+++ DATA SECTION

(** * AuroraMind AI service: a shallow embedding of [ai-service/main.py]

    The module is a FastAPI application with two flows: document ingestion
    (extract, chunk, embed, upsert, with the job status kept in the
    process-wide dictionary [DOCUMENTS]) and a streaming question-answering
    endpoint with a canned fallback.  The Python functions are rendered as
    Rocq functions of the same names.  Module globals and the vector index
    are threaded as an explicit state; the libraries the module calls
    (pathlib and open, pypdf, langchain, OpenAI, Pinecone) are the fields of
    a record of oracles, each of which either returns or raises.  *)

From stdpp Require Import gmap strings list fin_maps.
From Stdlib Require Import ZArith Lia DecimalString DecimalNat.

Open Scope Z_scope.

(** ** Python values *)

(** A Python [str] is a sequence of code points; [bytes] is a sequence of
    octets.  Both are lists of integers. *)
Definition pystr := list Z.
Definition pybytes := list Z.

(** A string literal of the source, character by character. *)
Definition lit (s : string) : pystr :=
  (λ a, Z.of_N (Ascii.N_of_ascii a)) <$> String.list_ascii_of_string s.

(** The empty string. *)
Definition blank : pystr := [].

(** [str(n)] for a non-negative [int]. *)
Definition str_int (n : nat) : pystr :=
  lit (NilZero.string_of_uint (Nat.to_uint n)).

(** Truth value of a [str]: the empty string is false. *)
Definition truthy (s : pystr) : bool :=
  match s with [] => false | _ => true end.

(** [a or b] where [a] is a string or [None] and [b] a string. *)
Definition or_else (a : option pystr) (b : pystr) : pystr :=
  match a with
  | Some a' => if truthy a' then a' else b
  | None => b
  end.

(** [sep.join(parts)]. *)
Fixpoint join (sep : pystr) (parts : list pystr) : pystr :=
  match parts with
  | [] => []
  | [p] => p
  | p :: rest => p ++ sep ++ join sep rest
  end.

(** [s.startswith(prefix)]. *)
Fixpoint startswith (s prefix : pystr) : bool :=
  match prefix, s with
  | [], _ => true
  | _ :: _, [] => false
  | p :: prefix', c :: s' => (c =? p) && startswith s' prefix'
  end.

(** [needle in s] on strings: [needle] occurs as a contiguous run. *)
Fixpoint contains (s needle : pystr) : bool :=
  startswith s needle ||
  match s with
  | [] => false
  | _ :: s' => contains s' needle
  end.

(** [s.lower()] on the ASCII letters.  The source only compares the result
    with the literal [".pdf"], and no character outside ASCII lowers to one
    of the characters of that literal. *)
Definition lower_char (c : Z) : Z :=
  if (65 <=? c) && (c <=? 90) then c + 32 else c.
Definition lower (s : pystr) : pystr := lower_char <$> s.

(** ** Exceptions *)

(** The exceptions the module raises itself, the codec error of
    [str.encode], and whatever a library call raises.  A library exception
    is known by whether it is an instance of [Exception] (what an
    [except Exception] clause catches) and by its [str()]. *)
Inductive exception :=
  | RuntimeError (msg : pystr)
  | FileNotFoundError (msg : pystr)
  | UnicodeEncodeError (object : pystr) (start stop : nat)
  | LibraryError (is_Exception : bool) (msg : pystr).

Inductive result (A : Type) :=
  | Ok (a : A)
  | Raise (e : exception).
Arguments Ok {A} a.
Arguments Raise {A} e.

(** [isinstance(exc, Exception)]. *)
Definition isinstance_Exception (e : exception) : bool :=
  match e with
  | LibraryError b _ => b
  | _ => true
  end.

Definition hex_digit (d : Z) : Z :=
  if d <? 10 then 48 + d else 87 + d.

(** [width] lower-case hexadecimal digits of [n], most significant first. *)
Fixpoint hex (width : nat) (n : Z) : pystr :=
  match width with
  | O => []
  | S w => hex w (n / 16) ++ [hex_digit (n mod 16)]
  end.

(** [str(exc)].  For the codec error this is the text CPython builds from
    the offending range. *)
Definition str_exc (e : exception) : pystr :=
  match e with
  | RuntimeError msg => msg
  | FileNotFoundError msg => msg
  | LibraryError _ msg => msg
  | UnicodeEncodeError object start stop =>
      match object !! start with
      | Some badchar =>
          if bool_decide (stop = S start) then
            lit "'utf-8' codec can't encode character '\"
            ++ (if badchar <=? 255 then lit "x" ++ hex 2 badchar
                else if badchar <=? 65535 then lit "u" ++ hex 4 badchar
                else lit "U" ++ hex 8 badchar)
            ++ lit "' in position " ++ str_int start
            ++ lit ": surrogates not allowed"
          else
            lit "'utf-8' codec can't encode characters in position "
            ++ str_int start ++ lit "-" ++ str_int (Nat.pred stop)
            ++ lit ": surrogates not allowed"
      | None =>
          lit "'utf-8' codec can't encode characters in position "
          ++ str_int start ++ lit "-" ++ str_int (Nat.pred stop)
          ++ lit ": surrogates not allowed"
      end
  end.

(** ** The UTF-8 codec *)

Module Utf8.

Definition is_surrogate (c : Z) : bool := (0xD800 <=? c) && (c <=? 0xDFFF).

(** The octets of one code point. *)
Definition encode_char (c : Z) : pybytes :=
  if c <? 0x80 then [c]
  else if c <? 0x800 then [0xC0 + c / 64; 0x80 + c mod 64]
  else if c <? 0x10000 then
    [0xE0 + c / 4096; 0x80 + (c / 64) mod 64; 0x80 + c mod 64]
  else
    [0xF0 + c / 262144; 0x80 + (c / 4096) mod 64;
     0x80 + (c / 64) mod 64; 0x80 + c mod 64].

(** Length of the run of surrogates at the head of [s]. *)
Fixpoint surrogate_run (s : pystr) : nat :=
  match s with
  | c :: r => if is_surrogate c then S (surrogate_run r) else O
  | [] => O
  end.

(** [object.encode("utf-8")] with the default strict error handling: a
    lone surrogate raises, reporting the run of surrogates it starts. *)
Fixpoint encode_from (object : pystr) (pos : nat) (s : pystr)
  : result pybytes :=
  match s with
  | [] => Ok []
  | c :: r =>
      if is_surrogate c then
        Raise (UnicodeEncodeError object pos (pos + surrogate_run s)%nat)
      else
        match encode_from object (S pos) r with
        | Ok bs => Ok (encode_char c ++ bs)
        | Raise e => Raise e
        end
  end.

Definition encode (s : pystr) : result pybytes := encode_from s O s.

(** What the decoder finds at a position: a code point, or an ill-formed
    run of [n] octets that is handed to the error handler. *)
Inductive item :=
  | Char (c : Z)
  | Malformed (n : nat).

Definition is_cont (b : Z) : bool := (0x80 <=? b) && (b <=? 0xBF).

(** Second octet of a three-octet form: a continuation octet that gives
    neither an overlong form nor a surrogate. *)
Definition second_ok3 (b0 b1 : Z) : bool :=
  is_cont b1 && negb ((b0 =? 0xE0) && (b1 <? 0xA0))
             && negb ((b0 =? 0xED) && (0xA0 <=? b1)).

(** Second octet of a four-octet form: in range for the planes 1 to 16. *)
Definition second_ok4 (b0 b1 : Z) : bool :=
  is_cont b1 && negb ((b0 =? 0xF0) && (b1 <? 0x90))
             && negb ((b0 =? 0xF4) && (0x90 <=? b1)).
(** A string that matches the dotted-quad pattern begins with a digit. *)
Lemma ipv4_starts_with_digit (w : str) :
  re_match_anchored re_ipv4 w = true ->
  exists c r, w = c :: r /\ is_digit c = true.
Proof.
  unfold re_match_anchored. intros H.
  apply orb_true_iff in H as [H|H].
  - destruct w as [|c r]; [discriminate|].
    exists c, r. split; [reflexivity | by apply (matches_ipv4_digit c r)].
  - destruct w as [|c r]; [discriminate|].
    destruct (rev (c :: r)) as [|x l] eqn:E; [discriminate|].
    apply andb_true_iff in H as [_ H].
    assert (Hw : c :: r = rev l ++ [x]).
    { rewrite <- (rev_involutive (c :: r)), E. reflexivity. }
    destruct (rev l) as [|y l'] eqn:El; [discriminate|].
    simpl in Hw. injection Hw as -> _.
    exists y, r. split; [reflexivity | by apply (matches_ipv4_digit y l')].
Qed.

Lemma digit_not_hash (c : ascii) : is_digit c = true -> is_char "#" c = false.
Proof. by_char c. Qed.

Lemma py_split_go_head (s : str) : forall (cur w : str) (ws : list str),
  cur <> [] -> py_split_go cur s = w :: ws -> head w = last cur.
Proof.
  induction s as [|c s IH]; intros cur w ws Hne; simpl.
  - destruct cur as [|x cur]; [done|]. intros [= <- _].
    apply (head_rev (x :: cur)).
  - destruct (py_isspace c).
    + destruct cur as [|x cur]; [done|]. intros [= <- _].
      apply (head_rev (x :: cur)).
    + intros H. apply IH in H; [|discriminate].
      rewrite H. by destruct cur.
Qed.

(** The first part of [split()] begins where the stripped string begins. *)
Lemma py_split_head (x w : str) (ws : list str) :
  (forall c, head x = Some c -> py_isspace c = false) ->
  py_split x = w :: ws -> head w = head x.
Proof.
  intros Hx. unfold py_split. destruct x as [|c s]; [discriminate|].
  simpl. rewrite (Hx c eq_refl). intros H.
  by apply py_split_go_head in H.
Qed.

(** ** The normaliser: X1 to X4 *)

(** X1.  Letter case does not matter: two queries that are equal after
    lowercasing clean to the same name and get the same decision. *)
Theorem decision_ignores_case (st : state) (a b : str) :
  py_lower a = py_lower b ->
  cleanup_domain a = cleanup_domain b
  /\ is_domain_blocked st a = is_domain_blocked st b.
Proof.
  intros H.
  assert (Hc : cleanup_domain a = cleanup_domain b).
  { rewrite <- (cleanup_domain_lower a), <- (cleanup_domain_lower b).
    by rewrite H. }
  split; [exact Hc | by apply is_domain_blocked_cleaned].
Qed.

Lemma decision_ignores_case_witness :
  cleanup_domain (lit "ADS.Example.COM") = cleanup_domain (lit "ads.example.com")
  /\ is_domain_blocked example_state (lit "ADS.Example.COM")
     = is_domain_blocked example_state (lit "ads.example.com").
Proof.
  apply (decision_ignores_case example_state
           (lit "ADS.Example.COM") (lit "ads.example.com")).
  vm_compute. reflexivity.
Defined.

(** X2.  Whitespace around a line does not matter, the line break that
    ends a line of a file included. *)
Theorem cleanup_ignores_surrounding_space (a s b : str) :
  blank a -> blank b -> cleanup_domain (a ++ s ++ b) = cleanup_domain s.
Proof.
  intros Ha Hb. unfold cleanup_domain, py_strip.
  by rewrite strip_by_around.
Qed.

Lemma cleanup_ignores_surrounding_space_witness :
  cleanup_domain (lit "  " ++ lit "0.0.0.0 example.com" ++ [ascii_of_nat 13; ascii_of_nat 10])
  = cleanup_domain (lit "0.0.0.0 example.com").
Proof.
  apply (cleanup_ignores_surrounding_space (lit "  ")
           (lit "0.0.0.0 example.com") [ascii_of_nat 13; ascii_of_nat 10]).
  - by repeat constructor.
  - by repeat constructor.
Defined.

(** X3.  A hosts-file line: when the trimmed, lowercased line splits into
    at least two parts and the first is a dotted quad, the result is that
    of the second part alone (unless that part begins with [#]); the
    address and everything after the second part are dropped. *)
Theorem hosts_line_takes_second_part (line p0 p1 : str) (rest : list str) :
  py_split (py_lower (py_strip line)) = p0 :: p1 :: rest ->
  re_match_anchored re_ipv4 p0 = true ->
  py_startswith (lit "#") p1 = false ->
  cleanup_domain line = cleanup_domain p1.
Proof.
  intros Hsplit Hip Hhash.
  pose proof (py_split_parts (fun c => py_lower_char c = c)
                (py_lower (py_strip line))
                (py_lower_chars_fixed (py_strip line))) as Hparts.
  rewrite Hsplit in Hparts.
  inversion Hparts as [|? ? _ Hparts']; subst.
  inversion Hparts' as [|? ? (Hne & Hlow & Hns) _]; subst.
  rewrite (cleanup_domain_one_part p1) by done.
  (* the line itself is neither empty nor a comment *)
  destruct (ipv4_starts_with_digit p0 Hip) as (c & r & -> & Hc).
  assert (Hhead : head (py_lower (py_strip line)) = Some c).
  { rewrite <- (py_split_head (py_lower (py_strip line)) (c :: r) (p1 :: rest));
      [reflexivity | | exact Hsplit].
    intros y Hy. rewrite <- py_strip_lower in Hy.
    by apply strip_by_head in Hy. }
  unfold cleanup_domain.
  destruct (py_lower (py_strip line)) as [|c' x] eqn:Ex; [discriminate|].
  injection Hhead as ->.
  assert (Hnc : py_startswith (lit "#") (c :: x) = false).
  { unfold py_startswith. simpl. by rewrite (digit_not_hash c Hc). }
  rewrite Hnc. simpl orb. cbv iota zeta.
  rewrite Hsplit, Hip. reflexivity.
Qed.

Lemma hosts_line_takes_second_part_witness :
  cleanup_domain (lit "0.0.0.0   Ads.Example.com   # tracker")
  = cleanup_domain (lit "ads.example.com").
Proof.
  apply (hosts_line_takes_second_part
           (lit "0.0.0.0   Ads.Example.com   # tracker")
           (lit "0.0.0.0") (lit "ads.example.com") [lit "#"; lit "tracker"]);
    vm_compute; reflexivity.
Defined.

Lemma www_domain (d : str) : Domain d -> Domain (lit "www." ++ d).
Proof.
  intros [Hne (Hchars & Hlow & Hhead & Hlast)]. split; [discriminate|].
  repeat split.
  - change (lit "www." ++ d) with ("w"%char :: "w"%char :: "w"%char :: "."%char :: d).
    by repeat constructor.
  - unfold py_lower in *. rewrite map_app, Hlow. reflexivity.
  - intros c [= <-]. reflexivity.
  - intros c. rewrite last_app. destruct (last d) as [x|] eqn:E.
    + intros [= <-]. by apply Hlast.
    + apply last_None in E. congruence.
Qed.

(** X4.  A leading [www.] is dropped: for a Domain [d], [www.d] cleans to
    [d], so when [d] does not itself begin with [www.] the query [www.d]
    gets the decision of [d]. *)
Theorem www_prefix_is_dropped (st : state) (d : str) :
  Domain d ->
  cleanup_domain (lit "www." ++ d) = d
  /\ (py_startswith (lit "www.") d = false ->
      is_domain_blocked st (lit "www." ++ d) = is_domain_blocked st d).
Proof.
  intros Hd.
  assert (Hc : cleanup_domain (lit "www." ++ d) = d).
  { rewrite cleanup_domain_on_domain by (by apply www_domain).
    rewrite strip_prefix_app.
    destruct Hd as [_ (_ & _ & Hhead & Hlast)].
    unfold py_strip_chars. by apply strip_by_id. }
  split; [exact Hc|].
  intros Hwww. apply is_domain_blocked_cleaned.
  by rewrite Hc, cleanup_domain_fixed.
Qed.

Lemma example_com_domain : Domain (lit "example.com").
Proof.
  split; [discriminate|]. repeat split.
  - by repeat constructor.
  - intros c [= <-]. reflexivity.
  - intros c [= <-]. reflexivity.
Qed.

++++++

Each line holding "RuntimeError" in the records should be copied out.

- [EXERCISE ANSWER]
  | RuntimeError (msg : pystr)
  | RuntimeError msg => msg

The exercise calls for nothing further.